(* ===== verification/Shutdown.v ===== *)
(** * Shutdown: the emergency stop

    [run_shutdown] of [src/src/sched.c] with the shutdown functions the
    components declare ([DECL_SHUTDOWN]): [move_reset], [sendf_shutdown],
    [stepper_shutdown], [digital_out_shutdown], [pwm_shutdown],
    [trsync_shutdown], [analog_in_shutdown], [spidev_shutdown],
    [tmcuart_shutdown], [fancheck_shutdown] and [timer_reset].  The generated
    [ctr_run_shutdownfuncs] calls each of them once, in an order the build
    decides ([HandleCallList] of [src/scripts/buildcommands.py]). *)

From S2P Require Import Prelude Wire State Command Sched Armcm Basecmd Stepper Trsync Gpiocmds Pwmcmds Adccmds Spi Tmcuart Fancheck Quiet Halting Stopping.
Import Encode.

(** The functions declared with [DECL_SHUTDOWN]. *)
Inductive handler :=
| H_move_reset | H_sendf | H_stepper | H_digital_out | H_pwm | H_trsync | H_analog_in
| H_spi | H_tmcuart | H_fancheck | H_timer_reset.

#[export] Instance handler_eq_dec : EqDecision handler.
Proof. solve_decision. Defined.

Section WithBoard.
Context `{B : Board}.

Definition run_handler (h : handler) : FW unit :=
  match h with
  | H_move_reset => move_reset
  | H_sendf => sendf_shutdown
  | H_stepper => stepper_shutdown
  | H_digital_out => digital_out_shutdown
  | H_pwm => pwm_shutdown
  | H_trsync => trsync_shutdown
  | H_analog_in => analog_in_shutdown
  | H_spi => spidev_shutdown
  | H_tmcuart => tmcuart_shutdown
  | H_fancheck => fancheck_shutdown
  | H_timer_reset => timer_reset
  end.

(** [ctr_run_shutdownfuncs], generated as a list of calls. *)
Fixpoint ctr_run_shutdownfuncs (hs : list handler) : FW unit :=
  match hs with
  | [] => mret tt
  | h :: hs => run_handler h ;; ctr_run_shutdownfuncs hs
  end.

End WithBoard.

(** ** All shutdown functions *)

Definition all_handlers : list handler :=
  [H_move_reset; H_sendf; H_stepper; H_digital_out; H_pwm; H_trsync; H_analog_in; H_spi; H_tmcuart; H_fancheck; H_timer_reset].

(** The messages sent during a shutdown have the encoders the build generates
    from their formats. *)
Record messages_ok `{B : Board} : Prop := {
  mo_close : fits (ctr_lookup_output "Timer too close") [];
  mo_alloc : forall a b, fits (ctr_lookup_output "allocMax=%u usedMax=%u") [VInt a; VInt b];
  mo_shutdown : forall c r, is_u16 r ->
    fits (ctr_lookup_encoder "shutdown clock=%u static_string_id=%hu") [VInt c; VInt r];
}.

Section Stop.
Context `{B : Board} (n : Z).
Implicit Types s : mcu.
Hypothesis Hmsg : messages_ok.

(** Every node of the move pool is free. *)
Definition pool_free s : Prop :=
  0 < move_count (m_base s) ->
  seg (nn (nodes (m_base s))) (seqZ 0 (move_count (m_base s))) None /\ move_free_list (m_base s) = Some 0.

(** What a shutdown function achieves. *)
Definition goal (h : handler) s : Prop :=
  match h with
  | H_stepper => all_safe T_stepper s
  | H_digital_out => all_safe T_digital_out s
  | H_pwm => all_safe T_pwm_out s
  | H_trsync => all_safe T_trsync s
  | H_spi => all_safe T_spi s
  | H_tmcuart => all_safe T_tmcuart s
  | H_fancheck => all_safe T_fancheck s
  | H_move_reset => pool_free s
  | H_sendf => in_sendf (m_cmd s) = 0
  | H_analog_in | H_timer_reset => True
  end.

(** The timers that are scheduled again. *)
Definition allowed (done : list handler) s (p : tptr) : Prop :=
  (H_timer_reset ∈ done /\ p = WrapTimer)
  \/ (H_analog_in ∈ done /\ exists k, typed s T_analog_in k /\ p = ObjTimer k 0).

(** The state after the functions [done], started in [s0]. *)
Record stopping (done : list handler) (s0 s : mcu) : Prop := {
  sg_config : config_ok n s;
  sg_con : con_wf (m_con s);
  sg_list : list_in (allowed done s) s;
  sg_goal : forall h, h ∈ done -> goal h s;
  sg_objs : forall o, 0 <= o -> option_Forall2 obj_rel (obj_view s0 o) (obj_view s o);
  sg_status : shutdown_status (m_sched s) = shutdown_status (m_sched s0)
    /\ shutdown_reason (m_sched s) = shutdown_reason (m_sched s0);
}.

Lemma typed_fun s ty ty' k : typed s ty k -> typed s ty' k -> ty = ty'.
Proof. intros (_ & x & Hx & <-) (_ & y & Hy & <-). congruence. Qed.

Lemma all_safe_frame W ty s s' :
  config_ok n s -> frame W s s' -> (forall o, typed s ty o -> ~ W o) -> all_safe ty s -> all_safe ty s'.
Proof.
  intros C F HW Hs o y Ho Hy Ht. destruct (frame_view_inv _ _ _ _ _ F Ho Hy) as (x & Hx & R).
  rewrite (or_type _ _ R) in Ht. eapply (safe_frame W n s s' o x y); [done | done | done | | done | done | by apply (Hs o)].
  apply HW. split; [done | eauto].
Qed.

(** The goals already reached survive the next function. *)
Lemma goal_frame W h s s' :
  config_ok n s -> frame W s s' ->
  (forall ty, (forall o, typed s ty o -> ~ W o) \/ all_safe ty s') -> goal h s -> goal h s'.
Proof.
  intros C F HW.
  assert (Ha : forall ty, all_safe ty s -> all_safe ty s').
  { intros ty Hs. destruct (HW ty) as [H | H]; [by eapply all_safe_frame | done]. }
  pose proof (fr_pool _ _ _ F) as (P1 & P2 & P3). pose proof (fr_cmd _ _ _ F) as P4.
  destruct h; simpl; auto.
  - unfold pool_free. by rewrite P1, P2, P3.
  - by rewrite P4.
Qed.

Lemma allowed_frame W done s s' p : frame W s s' -> allowed done s p -> allowed done s' p.
Proof.
  intros F [H | (H & k & Hk & ->)]; [by left | right]. split; [done |]. exists k. split; [| done].
  by apply (frame_typed _ _ _ _ _ F).
Qed.

(** One step of the shutdown, for the functions that keep to a frame. *)
Lemma stopping_step W h done s0 s s' :
  stopping done s0 s -> frame W s s' -> con_wf (m_con s') -> list_in (allowed (h :: done) s') s' ->
  (forall ty, (forall o, typed s ty o -> ~ W o) \/ all_safe ty s') -> goal h s' -> stopping (h :: done) s0 s'.
Proof.
  intros [S1 S2 S3 S4 S5 [S6 S7]] F C L HW G. pose proof (fr_status _ _ _ F) as [F1 F2].
  split; [by eapply frame_config | done | done | | | by rewrite F1, F2].
  - intros h' [-> | Hh]%elem_of_cons; [done |]. eapply goal_frame; [exact S1 | exact F | exact HW | by apply S4].
  - intros o Ho. eapply option_rel_trans; [by apply S5 | by apply (fr_objs _ _ _ F)].
Qed.

(** The functions that visit the objects of a type. *)
Lemma object_step h ty body done s0 s :
  run_handler h = foreach_oid ty body -> stops n ty body -> (ty = T_analog_in -> h = H_analog_in) ->
  (forall s', all_safe ty s' -> goal h s') -> h ∉ done -> stopping done s0 s ->
  exists s', run_handler h s = (Ok tt, s') /\ stopping (h :: done) s0 s'.
Proof.
  intros E Hb Hty Hg Hn S. rewrite E.
  destruct (handler_ok n ty body (allowed done s) s Hb) as (s' & Er & F & C & L & Hs); [apply S.. | |].
  { intros j slot Hj [[_ [=]] | (Hd & k & Hk & [= -> ->])]. apply Hn. rewrite Hty; [done |]. by eapply typed_fun. }
  exists s'. split; [done |]. eapply stopping_step; [done | exact F | done | | | by apply Hg].
  - revert L. apply list_in_mono. intros p [Ha | (j & Hj & Ht & ->)].
    + apply (allowed_frame _ _ _ _ _ F) in Ha as [[Ha ->] | (Ha & R)]; [left | right]; (split; [by apply list_elem_of_further | done]).
    + subst ty. rewrite Hty by done. right. split; [apply list_elem_of_here |]. exists j. split; [| done].
      by apply (frame_typed _ _ _ _ _ F).
  - intros ty'. destruct (decide (ty' = ty)) as [-> | Hne]; [by right | left]. intros o H1 H2. apply Hne. by eapply typed_fun.
Qed.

+-------+

• **WHAT YOU NEED TO DO**: Give back the records above exactly, limited to the lines between the one holding "c; VInt r];" and the one holding "ObjTimer k 0).", inclusive.

• **ANSWER SECTION**:
    fits (ctr_lookup_encoder "shutdown clock=%u static_string_id=%hu") [VInt c; VInt r];
}.

Section Stop.
Context `{B : Board} (n : Z).
Implicit Types s : mcu.
Hypothesis Hmsg : messages_ok.

(** Every node of the move pool is free. *)
Definition pool_free s : Prop :=
  0 < move_count (m_base s) ->
  seg (nn (nodes (m_base s))) (seqZ 0 (move_count (m_base s))) None /\ move_free_list (m_base s) = Some 0.

(** What a shutdown function achieves. *)
Definition goal (h : handler) s : Prop :=
  match h with
  | H_stepper => all_safe T_stepper s
  | H_digital_out => all_safe T_digital_out s
  | H_pwm => all_safe T_pwm_out s
  | H_trsync => all_safe T_trsync s
  | H_spi => all_safe T_spi s
  | H_tmcuart => all_safe T_tmcuart s
  | H_fancheck => all_safe T_fancheck s
  | H_move_reset => pool_free s
  | H_sendf => in_sendf (m_cmd s) = 0
  | H_analog_in | H_timer_reset => True
  end.

(** The timers that are scheduled again. *)
Definition allowed (done : list handler) s (p : tptr) : Prop :=
  (H_timer_reset ∈ done /\ p = WrapTimer)
  \/ (H_analog_in ∈ done /\ exists k, typed s T_analog_in k /\ p = ObjTimer k 0).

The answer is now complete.